While there are plenty of items parents need in order to make life easier and safer for children, there are also some products designed for kids and babies that can pose a real risk.
CHOICE magazine has released a list of products they believe are a safety hazard and are unnecessary for children’s development.
The consumer advocacy group has listed the top 10 items they believe you shouldn’t have in your home if you have children.
Manufacturers will tell you baby walkers are designed to help young ones begin to walk faster by supporting them on what CHOICE describes as a basic “frame on wheels”.
CHOICE said after a series of studies in the 1980s and 1990s uncovered serious risks to children who used walkers, mandatory safety standards came into effect in 2013, however considering there is no evidence the walkers can help kids walk faster, CHOICE “strongly discourages” the sale and use of baby walkers.
Instead the group suggests toys without wheels such as playpens and play tables.
Baby bath aids
CHOICE magazine believes bath aids that allow a parent or caregiver to have two free hands while bathing children give the illusion of security around water.
“Drowning can occur when the bath seat tips over, the child slips or rolls off, or the child becomes trapped in the seat openings when left unsupervised. It can happen quickly and even if the water is only a few centimetres deep,” CHOICE explains.
The main contributor to drowning is leaving children unsupervised and anything that distracts a person bathing a child, for even a moment, is not worth having.
The small polystyrene beads contained in bean bags are a major choking hazard for babies and young children.
CHOICE warns they are also a suffocation risk.
Any toys or products that contain these beads should not be easy accessible to small hands who can unzip the items and access the beads.
Cot frills, bumpers, pillows or quilts
While a pretty cot coordinated with matching accessories may look good in catalogues, they can pose a suffocation risk to all babies.
To keep your baby as safe as possible SIDS (Sudden Infant Death Syndrome) research indicates the safest cot for a baby is a simple one - made up from a firm mattress, a securely fitted sheet and blanket, and nothing else.
While CHOICE is all for teaching your children how to keep their room tidy, there have been injuries and deaths recorded in Australia from toy box lids falling onto children’s heads or necks.
The group also warn children up to two years old can become trapped inside boxes.
While the safest option is to remove the lid all together, CHOICE also suggests looking for stoppers on the inside of the lid that will leave a gap when closed or choosing a lightweight plastic crate with ventilation holes that is safer than a heavy traditional toy box.

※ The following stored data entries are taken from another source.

(** C10. Two runs of the same task under any two environments, and so
    under different credential tokens, upload the same program text: it is
    the text generated from the task fields alone. The token reaches the
    sandbox as the one injected variable of the provisioning call, and
    changing the token changes nothing else in the calls a run makes. *)
Theorem credentials_not_in_program env1 env2 w1 w2 t c1 c2 :
  In c1 (programs (fst (runTask env1 w1 t))) ->
  In c2 (programs (fst (runTask env2 w2 t))) ->
  c1 = c2
  /\ c1 = generated_program t
  /\ (forall template timeout envs,
        In (template, timeout, envs) (creates (fst (runTask env1 w1 t))) ->
        envs = {[ TOKEN_VAR := os_getenv env1 TOKEN_VAR ]})
  /\ (forall token1 token2,
        (forall template timeout envs1 envs2,
           w_create w1 template timeout envs1 = w_create w1 template timeout envs2) ->
        token1 <> [] -> token2 <> [] ->
        map redact (fst (runTask (<[TOKEN_VAR := token1]> env1) w1 t))
        = map redact (fst (runTask (<[TOKEN_VAR := token2]> env1) w1 t))).
Proof.
  intros H1 H2.
  apply programs_are_generated in H1, H2. subst.
  split; [reflexivity|]. split; [reflexivity|]. split.
  - intros template timeout envs. apply token_is_injected.
  - intros token1 token2 Hw Ht1 Ht2.
    apply (token_only_in_create_envs env1 w1 t token1 token2 Hw Ht1 Ht2).
Qed.
Lemma validateUserName_coherent (v : jsvalue) : coherent (validateUserName v).
Proof.
  unfold validateUserName.
  destruct (negb (truthy v) || negb (String.eqb (typeof v) "string"));
    [apply coherent_failure | apply coherent_finish].
Qed.

Lemma validateImageData_coherent (v : jsvalue) : coherent (validateImageData v).
Proof.
  unfold validateImageData.
  destruct (negb (truthy v) || negb (String.eqb (typeof v) "string"));
    [apply coherent_failure|].
  destruct (BASE64_IMAGE_PREFIX_PATTERN (as_string v)); [|apply coherent_failure].
  destruct (split_comma_1 (as_string v)) as [[|c p]|]; try apply coherent_failure.
  destruct (negb (base64Pattern (c :: p))); [apply coherent_failure | apply coherent_finish].
Qed.

Lemma coherent_invalid (v : ValidationResult) :
  coherent v -> isValid v = false -> errors v <> [].
Proof. intros C H E. apply C in E. congruence. Qed.

(** The verdict on a non-empty name, in terms of its trimmed form. *)
Lemma validateUserName_verdict (c : char16) (r : jsstring) :
  isValid (validateUserName (JString (c :: r))) =
    negb (strlen (trim (c :: r)) <? USER_NAME_MIN_LENGTH)
    && negb (strlen (trim (c :: r)) >? USER_NAME_MAX_LENGTH)
    && validNamePattern (trim (c :: r)).
Proof.
  unfold validateUserName.
  change (negb (truthy (JString (c :: r)))
          || negb (String.eqb (typeof (JString (c :: r))) "string")) with false.
  cbn iota. change (as_string (JString (c :: r))) with (c :: r).
  generalize (trim (c :: r)); intro t.
  destruct (strlen t <? USER_NAME_MIN_LENGTH),
           (strlen t >? USER_NAME_MAX_LENGTH),
           (validNamePattern t); reflexivity.
Qed.

Lemma validNamePattern_spec (t : jsstring) :
  validNamePattern t = true <-> t <> [] /\ forall c, In c t -> name_char c = true.
Proof.
  unfold validNamePattern. destruct t as [|x t].
  - split; [discriminate | intros [H _]; congruence].
  - rewrite forallb_forall. split.
    + intro H. split; [discriminate | exact H].
    + now intros [_ H].
Qed.

Lemma trim_nil : trim [] = [].
Proof. reflexivity. Qed.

According to the consumer advocacy group, in 2004 17 children in Western Australia alone required hospital treatment after being injured from projectile toys.
CHOICE cautions that particularly those with suction darts in toy guns can be a choking hazard.
These contraptions hang from a door frame or tripod and support a baby that isn’t able to stand yet.
And while babies can look adorable and squeal with delight as they bounce up and down, clamps can break causing the baby to fall and other children may cause harm by pushing the baby into a doorway.
Any object small enough to fit into a film canister
The size of a 35mm film canister or the space made by putting your first finger to your thumb is roughly the size of a young child’s airway.
So CHOICE warns if an object can fit through there, it can pose a choking hazard to littles ones who love to explore everything and anything by putting it directly into their mouth.
Think marbles, board game parts, toy darts, loose buttons, batteries and small construction blocks - keep them away from little ones.
If you are considering purchasing a trampoline for your kids CHOICE recommends making sure it follows the Australian Standard, which is currently only voluntary but could save your child from serious injury.
Most injuries happen when children fall off or hit the sides, but there is also a risk for kids who crawl under trampolines and can get hit by others bouncing on top.
And be prepared to keep up with inspections and maintenance to make sure the trampoline remains as safe as possible for your family.
If you are short on space a bunk bed is a great way to create more room but CHOICE cautions there significant injury rates due to falls, or children jumping from the top bunk during play.
The consumer advocacy group thinks you’re better off having a more crowded bedroom and doing away with bunk beds but if you insist on a bunk, it’s recommended guard rails be permanently attached to the top bunk.
And for children under the age of nine, CHOICE doesn’t recommend bunk beds at all.
While CHOICE doesn’t feel these products are dangerous to your children, they do suggest that you may not even need them.
With a recent boom in products tailored to babies and toddlers there are many that CHOICE has found to be simply unnecessary.
For almost every adult product there's a 'baby' or 'child' version sitting next to it on the shelf, often with a higher price tag than the grown-ups' version, CHOICE reports.
CHOICE said feel free to ignore baby specific moisturisers and body wash, shampoos, sunscreen, milk, juice and snacks.